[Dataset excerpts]
>>

(** [n / (1024 * 1024 * 1024)] for an int [n >= 0]: true division is
    correctly rounded, and raises [OverflowError] when the quotient does not
    fit a double. *)
Definition div_gib (n : Z) : py float :=
  let m := round53 n in
  if 2 ^ 1054 <=? m then Raise OverflowError else Return (MkFloat m 30).

(** Two-digit decimal, zero padded. *)
Definition two_digits (n : Z) : string :=
  if n <? 10 then "0" +:+ str_of_int n else str_of_int n.

(** [f"{x:.2f}"]: the decimal nearest to the exact value of [x] with two
    fractional digits, ties to even. *)
Definition format_2f (x : float) : string :=
  let num := mant x * 100 in
  let den := 2 ^ expo x in
  let q := num / den in
  let r := num mod den in
  let h := if (den <? 2 * r) || ((2 * r =? den) && Z.odd q) then q + 1 else q in
  str_of_int (h / 100) +:+ "." +:+ two_digits (h mod 100).

End Num.

(** ** Python [dict] with string keys and values: insertion ordered *)
Module Dict.

Definition dict : Type := list (string * string).

Fixpoint get (k : string) (d : dict) : option string :=
  match d with
  | [] => None
  | (k', v) :: d' => if String.eqb k' k then Some v else get k d'
  end.

(** [d[k] = v]: an existing key keeps its place, a new key goes last. *)
Fixpoint set (k v : string) (d : dict) : dict :=
  match d with
  | [] => [(k, v)]
  | (k', v') :: d' =>
      if String.eqb k' k then (k', v) :: d' else (k', v') :: set k v d'
  end.

(** [d.update(d2)]. *)
Definition update (d d2 : dict) : dict :=
  fold_left (fun acc kv => set (fst kv) (snd kv) acc) d2 d.

(** [list(d.keys())]. *)
Definition keys (d : dict) : list string := map fst d.

(** [k in d]. *)
Definition mem (k : string) (d : dict) : bool :=
  match get k d with Some _ => true | None => false end.

(** [k] is one of the keys [ks]. *)
Definition has_key (ks : list string) (k : string) : bool :=
  existsb (fun key => String.eqb key k) ks.

(** The first of two optional values that is present. *)
Definition or_else (a b : option string) : option string :=
  match a with Some v => Some v | None => b end.

End Dict.

(** ** [parse_results.py] *)
Module ParseResults.
Import Text Re Py Num Dict.

(** *** The patterns of the report grammar *)

Definition digits : regex := RPlus CDigit.                        (* \d+ *)
Definition number : regex := RPlus (CUnion CDigit (CChar ".")).   (* [\d.]+ *)
Definition spaces : regex := RPlus CSpace.                        (* \s+ *)
Definition bar : regex := RLit "|".                               (* \| *)

(** The literal "Command Line: ", then group 1: the rest of the line. *)
Definition command_line_re : regex :=
  rseq [RLit "Command Line: "; RGroup 1 (RStar CDot)].

(** The literal "processor count: " then group 1: digits; the literal
    "caching options: " then group 1: the rest of the line. *)
Definition processor_count_re : regex :=
  rseq [RLit "processor count: "; RGroup 1 digits].
Definition caching_options_re : regex :=
  rseq [RLit "caching options: "; RGroup 1 (RStar CDot)].

(** The six patterns of [parse_input_parameters]. *)
Definition duration_re : regex :=
  rseq [RLit "duration: "; RGroup 1 digits; RLit "s"].
Definition block_size_re : regex :=
  rseq [RLit "block size: "; RGroup 1 digits].
Definition outstanding_io_re : regex :=
  rseq [RLit "number of outstanding I/O operations: "; RGroup 1 digits].
Definition threads_re : regex :=
  rseq [RLit "total threads: "; RGroup 1 digits].
Definition file_size_re : regex :=
  rseq [RLit "size: "; RGroup 1 digits; RLit "B"].
Definition io_type_re : regex :=
  rseq [RLit "using "; RGroup 1 (RAlt (RLit "random") (RLit "sequential"));
        RLit " I/O"].

(** The pattern
    "CPU\s+\|\s+Usage.*?avg:\s+([\d.]+)%\s+\|\s+([\d.]+)%\s+\|\s+([\d.]+)%\s+\|\s+([\d.]+)%\s+\|\s+([\d.]+)%"
    under DOTALL. *)
Definition cpu_re : regex :=
  rseq [RLit "CPU"; spaces; bar; spaces; RLit "Usage"; RLazy CAny;
        RLit "avg:"; spaces; RGroup 1 number; RLit "%";
        spaces; bar; spaces; RGroup 2 number; RLit "%";
        spaces; bar; spaces; RGroup 3 number; RLit "%";
        spaces; bar; spaces; RGroup 4 number; RLit "%";
        spaces; bar; spaces; RGroup 5 number; RLit "%"].

(** The pattern
    "{io_type} IO.*?total:\s+([\d]+)\s+\|\s+([\d]+)\s+\|\s+([\d.]+)\s+\|\s+([\d.]+)\s+\|\s+([\d.]+)\s+\|"
    under DOTALL; [io_type] is one of Total, Read and Write, which hold no
    pattern syntax. *)
Definition io_re (io_type : string) : regex :=
  rseq [RLit io_type; RLit " IO"; RLazy CAny; RLit "total:";
        spaces; RGroup 1 digits; spaces; bar;
        spaces; RGroup 2 digits; spaces; bar;
        spaces; RGroup 3 number; spaces; bar;
        spaces; RGroup 4 number; spaces; bar;
        spaces; RGroup 5 number; spaces; bar].

(** The pattern "%-ile.*?max \|.*?\n" under DOTALL. *)
Definition latency_section_re : regex :=
  rseq [RLit "%-ile"; RLazy CAny; RLit "max |"; RLazy CAny;
        ROne (CChar newline)].

(** The pattern "{percentile}\s+\|\s+([\d.]+)\s+\|". *)
Definition percentile_re (percentile : string) : regex :=
  rseq [RLit percentile; spaces; bar; spaces; RGroup 1 number; spaces; bar].

(** The percentage values of a text: its percent signs that directly
    follow a digit or a dot. *)
Definition percentages (content : string) : nat :=
  count_after (CUnion CDigit (CChar ".")) "%" false content.

(** *** The extractors *)

Definition parse_command_line (content : string) : string :=
  match search command_line_re content with
  | Some m => group m 1
  | None => "N/A"
  end.

Definition parse_system_info (content : string) : dict :=
  let processor_count := search processor_count_re content in
  let caching_options := search caching_options_re content in
  [("processor_count",
    match processor_count with Some m => group m 1 | None => "N/A" end);
   ("caching_options",
    match caching_options with Some m => group m 1 | None => "N/A" end)].

Definition parse_input_parameters (content : string) : py dict :=
  let params := [] in
  let params :=
    match search duration_re content with
    | Some m => set "duration" (group m 1) params
    | None => params
    end in
  params <-
    match search block_size_re content with
    | Some m =>
        block_size_bytes <- int (group m 1) ;;
        Return (set "block_size" (str_of_int (block_size_bytes / 1024)%Z)
                  params)
    | None => Return params
    end ;;
  let params :=
    match search outstanding_io_re content with
    | Some m => set "outstanding_io" (group m 1) params
    | None => params
    end in
  let params :=
    match search threads_re content with
    | Some m => set "threads" (group m 1) params
    | None => params
    end in
  params <-
    match search file_size_re content with
    | Some m =>
        file_size_bytes <- int (group m 1) ;;
        file_size_gb <- div_gib file_size_bytes ;;
        Return (set "file_size_gb" (format_2f file_size_gb) params)
    | None => Return params
    end ;;
  let params :=
    match search io_type_re content with
    | Some m => set "io_type" (group m 1) params
    | None => params
    end in
  Return params.

Definition parse_cpu_usage (content : string) : dict :=
  match search cpu_re content with
  | Some cpu_section =>
      [("cpu_total_usage", group cpu_section 1);
       ("cpu_user", group cpu_section 2);
       ("cpu_kernel", group cpu_section 3);
       ("cpu_io_wait", group cpu_section 4);
       ("cpu_idle", group cpu_section 5)]
  | None => []
  end.

Definition parse_io_stats (content io_type : string) : dict :=
  match search (io_re io_type) content with
  | Some io_section =>
      [(lower io_type +:+ "_bytes", group io_section 1);
       (lower io_type +:+ "_ios", group io_section 2);
       (lower io_type +:+ "_mbps", group io_section 3);
       (lower io_type +:+ "_iops", group io_section 4);
       (lower io_type +:+ "_avg_latency", group io_section 5)]
  | None => []
  end.

Definition percentile_labels : list string :=
  ["min"; "50th"; "95th"; "99th"; "max"].

(** One turn of the loop over the percentile labels. *)
Definition add_percentile (section_text : string) (percentiles : dict)
           (percentile : string) : dict :=
  match search (percentile_re percentile) section_text with
  | Some m => set ("latency_" +:+ percentile) (group m 1) percentiles
  | None => percentiles
  end.

Definition parse_latency_percentiles (content : string) : dict :=
  match search latency_section_re content with
  | Some latency_section =>
      fold_left (add_percentile (whole latency_section)) percentile_labels []
  | None => []
  end.

(** *** The field names of each extractor *)

Definition system_keys : list string := ["processor_count"; "caching_options"].

Definition input_keys : list string :=
  ["duration"; "block_size"; "outstanding_io"; "threads"; "file_size_gb";
   "io_type"].

Definition cpu_keys : list string :=
  ["cpu_total_usage"; "cpu_user"; "cpu_kernel"; "cpu_io_wait"; "cpu_idle"].

Definition io_keys (io_type : string) : list string :=
  map (fun suffix => lower io_type +:+ suffix)
    ["_bytes"; "_ios"; "_mbps"; "_iops"; "_avg_latency"].

Definition latency_keys : list string :=
  map (fun percentile => "latency_" +:+ percentile) percentile_labels.

(** *** Files *)

(** [os.path.join(a, b)]. *)
Definition path_join (a b : string) : string :=
  if startswith b "/" then b
  else if String.eqb a "" || endswith a "/" then a +:+ b
  else a +:+ "/" +:+ b.

(** What the parser sees of the file system: directory listings and the
    text of files, each of which may raise. *)
Record filesystem : Type := MkFs {
  listdir : string -> py (list string);
  read_text : string -> py string
}.

(** A written CSV file: its rows of cells, the header row first. *)
Definition csv_file : Type := list (list string).

Definition parse_result_file (fs : filesystem)
           (file_path benchmark_id node_id : string) : py dict :=
  content <- read_text fs file_path ;;
  let result := [("benchmark_id", benchmark_id); ("node_id", node_id)] in
  let result := set "command_line" (parse_command_line content) result in
  let result := update result (parse_system_info content) in
  params <- parse_input_parameters content ;;
  let result := update result params in
  let result := update result (parse_cpu_usage content) in
  let result := update result (parse_io_stats content "Total") in
  let result := update result (parse_io_stats content "Read") in
  let result := update result (parse_io_stats content "Write") in
  let result := update result (parse_latency_percentiles content) in
  Return result.

Section Layout.
(** The directory of the script. *)
Variable BASE_DIR : string.

Definition RESULTS_DIR : string := path_join BASE_DIR "results".
Definition OUTPUT_DIR : string := path_join BASE_DIR "results".
Definition VM_SIZE_DIR : string := path_join OUTPUT_DIR "Standard_D4s_v3".

(** The loop over the node files; an exception of [parse_result_file] is
    caught and the file is left out. *)
Fixpoint process_node_files (fs : filesystem) (node_files : list string)
         (all_results : list dict) : list dict :=
  match node_files with
  | [] => all_results
  | node_file :: rest =>
      let node_id := replace (replace node_file "node-" "") ".txt" "" in
      let file_path := path_join RESULTS_DIR node_file in
      match parse_result_file fs file_path "benchmark-01" node_id with
      | Return result => process_node_files fs rest (all_results ++ [result])%list
      | Raise _ => process_node_files fs rest all_results
      end
  end.

Definition process_benchmark_results (fs : filesystem) : py (list dict) :=
  names <- listdir fs RESULTS_DIR ;;
  let node_files :=
    filter (fun f => startswith f "node-" && endswith f ".txt") names in
  Return (process_node_files fs node_files []).

Definition get_block_size_dir (results : list dict) : string :=
  match results with
  | first :: _ =>
      match get "block_size" first with
      | Some block_size => block_size +:+ "K"
      | None => "unknown_block_size"
      end
  | [] => "unknown_block_size"
  end.

(** [csv.DictWriter]: a row with a key outside the header raises, a
    missing key gives an empty cell. *)
Definition csv_row (fieldnames : list string) (row : dict)
  : py (list string) :=
  if forallb (fun k => existsb (String.eqb k) fieldnames) (keys row)
  then Return (map (fun f => match get f row with
                             | Some v => v
                             | None => ""
                             end) fieldnames)
  else Raise ValueError.

Fixpoint writerows (fieldnames : list string) (rows : list dict)
         (written : csv_file) : py unit * csv_file :=
  match rows with
  | [] => (Return tt, written)
  | row :: rest =>
      match csv_row fieldnames row with
      | Return cells => writerows fieldnames rest (written ++ [cells])%list
      | Raise e => (Raise e, written)
      end
  end.

(** Open [output_file] for writing, write the header and the rows; the
    file exists, with the rows written so far, also when a row raises. *)
Definition write_csv (output_file : string) (fieldnames : list string)
           (rows : list dict) (out : gmap string csv_file)
  : py unit * gmap string csv_file :=
  let '(res, content) := writerows fieldnames rows [fieldnames] in
  (res, <[output_file := content]> out).

Definition write_summary_csv (results : list dict)
           (output_file : option string) (out : gmap string csv_file)
  : py unit * gmap string csv_file :=
  match results with
  | [] => (Return tt, out)
  | first :: _ =>
      let block_size_dir_name := get_block_size_dir results in
      let block_size_dir := path_join VM_SIZE_DIR block_size_dir_name in
      let output_file :=
        match output_file with
        | Some f => f
        | None =>
            path_join block_size_dir
              ("benchmark_summary_" +:+ block_size_dir_name +:+ ".csv")
        end in
      write_csv output_file (keys first) results out
  end.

<<

DIRECTIONS FOR THIS TASK. All that is needed is the exact run of lines above from the line containing "(** [csv.DictWriter]: a" through the line containing "let block_size_dir_name := get_block_size_dir", both of them included.

COMPLETED TASK.
(** [csv.DictWriter]: a row with a key outside the header raises, a
    missing key gives an empty cell. *)
Definition csv_row (fieldnames : list string) (row : dict)
  : py (list string) :=
  if forallb (fun k => existsb (String.eqb k) fieldnames) (keys row)
  then Return (map (fun f => match get f row with
                             | Some v => v
                             | None => ""
                             end) fieldnames)
  else Raise ValueError.

Fixpoint writerows (fieldnames : list string) (rows : list dict)
         (written : csv_file) : py unit * csv_file :=
  match rows with
  | [] => (Return tt, written)
  | row :: rest =>
      match csv_row fieldnames row with
      | Return cells => writerows fieldnames rest (written ++ [cells])%list
      | Raise e => (Raise e, written)
      end
  end.

(** Open [output_file] for writing, write the header and the rows; the
    file exists, with the rows written so far, also when a row raises. *)
Definition write_csv (output_file : string) (fieldnames : list string)
           (rows : list dict) (out : gmap string csv_file)
  : py unit * gmap string csv_file :=
  let '(res, content) := writerows fieldnames rows [fieldnames] in
  (res, <[output_file := content]> out).

Definition write_summary_csv (results : list dict)
           (output_file : option string) (out : gmap string csv_file)
  : py unit * gmap string csv_file :=
  match results with
  | [] => (Return tt, out)
  | first :: _ =>
      let block_size_dir_name := get_block_size_dir results in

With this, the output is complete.